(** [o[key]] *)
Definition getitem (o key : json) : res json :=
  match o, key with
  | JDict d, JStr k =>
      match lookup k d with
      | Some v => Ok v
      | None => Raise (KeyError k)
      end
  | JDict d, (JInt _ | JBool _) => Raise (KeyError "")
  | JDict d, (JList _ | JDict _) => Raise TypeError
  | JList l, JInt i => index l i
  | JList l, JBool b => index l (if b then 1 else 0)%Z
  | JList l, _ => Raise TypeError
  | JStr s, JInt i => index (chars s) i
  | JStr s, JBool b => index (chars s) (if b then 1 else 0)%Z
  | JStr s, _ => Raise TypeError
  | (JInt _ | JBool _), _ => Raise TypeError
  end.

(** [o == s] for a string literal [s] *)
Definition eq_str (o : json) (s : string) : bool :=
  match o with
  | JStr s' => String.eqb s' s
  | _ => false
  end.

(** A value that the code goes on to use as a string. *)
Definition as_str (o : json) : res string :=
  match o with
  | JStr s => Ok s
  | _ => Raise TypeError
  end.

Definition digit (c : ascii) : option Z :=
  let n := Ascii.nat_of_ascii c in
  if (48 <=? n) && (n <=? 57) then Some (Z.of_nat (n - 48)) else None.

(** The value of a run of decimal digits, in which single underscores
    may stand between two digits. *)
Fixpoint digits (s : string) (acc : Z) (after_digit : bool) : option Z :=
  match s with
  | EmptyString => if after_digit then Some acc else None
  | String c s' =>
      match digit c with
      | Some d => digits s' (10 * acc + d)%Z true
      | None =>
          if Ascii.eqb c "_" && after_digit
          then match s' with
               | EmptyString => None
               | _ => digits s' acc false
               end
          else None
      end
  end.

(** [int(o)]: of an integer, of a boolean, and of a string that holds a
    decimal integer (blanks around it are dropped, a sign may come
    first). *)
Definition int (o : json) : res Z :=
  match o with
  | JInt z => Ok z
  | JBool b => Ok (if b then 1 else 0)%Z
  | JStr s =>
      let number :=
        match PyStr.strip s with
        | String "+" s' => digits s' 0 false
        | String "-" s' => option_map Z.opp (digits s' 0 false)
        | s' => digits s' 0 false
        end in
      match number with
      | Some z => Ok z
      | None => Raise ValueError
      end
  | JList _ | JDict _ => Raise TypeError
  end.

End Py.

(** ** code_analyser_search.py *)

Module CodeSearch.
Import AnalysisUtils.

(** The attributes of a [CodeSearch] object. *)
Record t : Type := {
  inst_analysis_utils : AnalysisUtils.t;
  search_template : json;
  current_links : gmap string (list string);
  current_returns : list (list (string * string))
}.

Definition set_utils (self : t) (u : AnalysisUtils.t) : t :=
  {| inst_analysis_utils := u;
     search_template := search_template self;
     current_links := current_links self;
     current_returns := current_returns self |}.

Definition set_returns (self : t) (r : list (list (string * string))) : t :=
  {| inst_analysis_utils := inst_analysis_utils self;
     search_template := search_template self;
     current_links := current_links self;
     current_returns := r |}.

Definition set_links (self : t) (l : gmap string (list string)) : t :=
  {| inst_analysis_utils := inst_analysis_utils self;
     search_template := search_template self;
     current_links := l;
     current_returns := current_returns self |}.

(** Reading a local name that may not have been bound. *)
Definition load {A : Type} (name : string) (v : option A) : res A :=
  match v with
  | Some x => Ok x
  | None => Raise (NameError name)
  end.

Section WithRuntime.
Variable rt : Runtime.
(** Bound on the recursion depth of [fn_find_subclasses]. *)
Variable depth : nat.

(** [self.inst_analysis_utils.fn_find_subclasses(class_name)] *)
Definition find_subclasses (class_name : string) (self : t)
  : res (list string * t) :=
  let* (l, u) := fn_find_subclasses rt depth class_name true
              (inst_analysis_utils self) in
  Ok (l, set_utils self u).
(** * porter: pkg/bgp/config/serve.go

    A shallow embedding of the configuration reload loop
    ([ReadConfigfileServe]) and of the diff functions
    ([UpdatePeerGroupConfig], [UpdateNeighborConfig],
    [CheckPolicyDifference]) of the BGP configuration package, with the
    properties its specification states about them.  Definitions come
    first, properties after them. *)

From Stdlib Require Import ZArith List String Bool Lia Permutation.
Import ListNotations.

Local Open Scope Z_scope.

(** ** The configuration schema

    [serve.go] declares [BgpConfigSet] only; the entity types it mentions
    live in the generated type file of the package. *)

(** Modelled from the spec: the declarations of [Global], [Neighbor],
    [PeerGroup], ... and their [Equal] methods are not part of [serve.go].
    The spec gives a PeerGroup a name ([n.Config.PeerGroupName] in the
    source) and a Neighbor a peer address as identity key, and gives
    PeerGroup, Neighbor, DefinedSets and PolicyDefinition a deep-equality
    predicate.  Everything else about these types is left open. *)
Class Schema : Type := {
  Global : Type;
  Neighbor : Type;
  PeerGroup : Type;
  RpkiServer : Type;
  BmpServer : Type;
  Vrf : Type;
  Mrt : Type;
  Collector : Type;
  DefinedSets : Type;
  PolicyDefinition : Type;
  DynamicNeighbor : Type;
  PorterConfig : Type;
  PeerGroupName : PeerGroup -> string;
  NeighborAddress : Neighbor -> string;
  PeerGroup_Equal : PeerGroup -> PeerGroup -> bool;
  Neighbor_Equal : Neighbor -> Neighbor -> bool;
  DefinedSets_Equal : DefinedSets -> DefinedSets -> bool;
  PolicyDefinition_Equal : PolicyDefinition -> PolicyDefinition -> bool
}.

(Exercise objective)
Copy the records above, keeping each line identical.

(Your response)
(** [o[key]] *)
Definition getitem (o key : json) : res json :=
  match o, key with
  | JDict d, JStr k =>
      match lookup k d with
      | Some v => Ok v
      | None => Raise (KeyError k)
      end
  | JDict d, (JInt _ | JBool _) => Raise (KeyError "")
  | JDict d, (JList _ | JDict _) => Raise TypeError
  | JList l, JInt i => index l i
  | JList l, JBool b => index l (if b then 1 else 0)%Z
  | JList l, _ => Raise TypeError
  | JStr s, JInt i => index (chars s) i
  | JStr s, JBool b => index (chars s) (if b then 1 else 0)%Z
  | JStr s, _ => Raise TypeError
  | (JInt _ | JBool _), _ => Raise TypeError
  end.

(** [o == s] for a string literal [s] *)
Definition eq_str (o : json) (s : string) : bool :=
  match o with
  | JStr s' => String.eqb s' s
  | _ => false
  end.

(** A value that the code goes on to use as a string. *)
Definition as_str (o : json) : res string :=
  match o with
  | JStr s => Ok s
  | _ => Raise TypeError
  end.

Definition digit (c : ascii) : option Z :=
  let n := Ascii.nat_of_ascii c in
  if (48 <=? n) && (n <=? 57) then Some (Z.of_nat (n - 48)) else None.

(** The value of a run of decimal digits, in which single underscores
    may stand between two digits. *)
Fixpoint digits (s : string) (acc : Z) (after_digit : bool) : option Z :=
  match s with
  | EmptyString => if after_digit then Some acc else None
  | String c s' =>
      match digit c with
      | Some d => digits s' (10 * acc + d)%Z true
      | None =>
          if Ascii.eqb c "_" && after_digit
          then match s' with
               | EmptyString => None
               | _ => digits s' acc false
               end
          else None
      end
  end.

(** [int(o)]: of an integer, of a boolean, and of a string that holds a
    decimal integer (blanks around it are dropped, a sign may come
    first). *)
Definition int (o : json) : res Z :=
  match o with
  | JInt z => Ok z
  | JBool b => Ok (if b then 1 else 0)%Z
  | JStr s =>
      let number :=
        match PyStr.strip s with
        | String "+" s' => digits s' 0 false
        | String "-" s' => option_map Z.opp (digits s' 0 false)
        | s' => digits s' 0 false
        end in
      match number with
      | Some z => Ok z
      | None => Raise ValueError
      end
  | JList _ | JDict _ => Raise TypeError
  end.

End Py.

(** ** code_analyser_search.py *)

Module CodeSearch.
Import AnalysisUtils.

(** The attributes of a [CodeSearch] object. *)
Record t : Type := {
  inst_analysis_utils : AnalysisUtils.t;
  search_template : json;
  current_links : gmap string (list string);
  current_returns : list (list (string * string))
}.

Definition set_utils (self : t) (u : AnalysisUtils.t) : t :=
  {| inst_analysis_utils := u;
     search_template := search_template self;
     current_links := current_links self;
     current_returns := current_returns self |}.

Definition set_returns (self : t) (r : list (list (string * string))) : t :=
  {| inst_analysis_utils := inst_analysis_utils self;
     search_template := search_template self;
     current_links := current_links self;
     current_returns := r |}.

Definition set_links (self : t) (l : gmap string (list string)) : t :=
  {| inst_analysis_utils := inst_analysis_utils self;
     search_template := search_template self;
     current_links := l;
     current_returns := current_returns self |}.

(** Reading a local name that may not have been bound. *)
Definition load {A : Type} (name : string) (v : option A) : res A :=
  match v with
  | Some x => Ok x
  | None => Raise (NameError name)
  end.

Section WithRuntime.
Variable rt : Runtime.
(** Bound on the recursion depth of [fn_find_subclasses]. *)
Variable depth : nat.

(** [self.inst_analysis_utils.fn_find_subclasses(class_name)] *)
Definition find_subclasses (class_name : string) (self : t)
  : res (list string * t) :=
  let* (l, u) := fn_find_subclasses rt depth class_name true
              (inst_analysis_utils self) in
  Ok (l, set_utils self u).
(** * porter: pkg/bgp/config/serve.go

    A shallow embedding of the configuration reload loop
    ([ReadConfigfileServe]) and of the diff functions
    ([UpdatePeerGroupConfig], [UpdateNeighborConfig],
    [CheckPolicyDifference]) of the BGP configuration package, with the
    properties its specification states about them.  Definitions come
    first, properties after them. *)

From Stdlib Require Import ZArith List String Bool Lia Permutation.
Import ListNotations.

Local Open Scope Z_scope.

(** ** The configuration schema

    [serve.go] declares [BgpConfigSet] only; the entity types it mentions
    live in the generated type file of the package. *)

(** Modelled from the spec: the declarations of [Global], [Neighbor],
    [PeerGroup], ... and their [Equal] methods are not part of [serve.go].
    The spec gives a PeerGroup a name ([n.Config.PeerGroupName] in the
    source) and a Neighbor a peer address as identity key, and gives
    PeerGroup, Neighbor, DefinedSets and PolicyDefinition a deep-equality
    predicate.  Everything else about these types is left open. *)
Class Schema : Type := {
  Global : Type;
  Neighbor : Type;
  PeerGroup : Type;
  RpkiServer : Type;
  BmpServer : Type;
  Vrf : Type;
  Mrt : Type;
  Collector : Type;
  DefinedSets : Type;
  PolicyDefinition : Type;
  DynamicNeighbor : Type;
  PorterConfig : Type;
  PeerGroupName : PeerGroup -> string;
  NeighborAddress : Neighbor -> string;
  PeerGroup_Equal : PeerGroup -> PeerGroup -> bool;
  Neighbor_Equal : Neighbor -> Neighbor -> bool;
  DefinedSets_Equal : DefinedSets -> DefinedSets -> bool;
  PolicyDefinition_Equal : PolicyDefinition -> PolicyDefinition -> bool
}.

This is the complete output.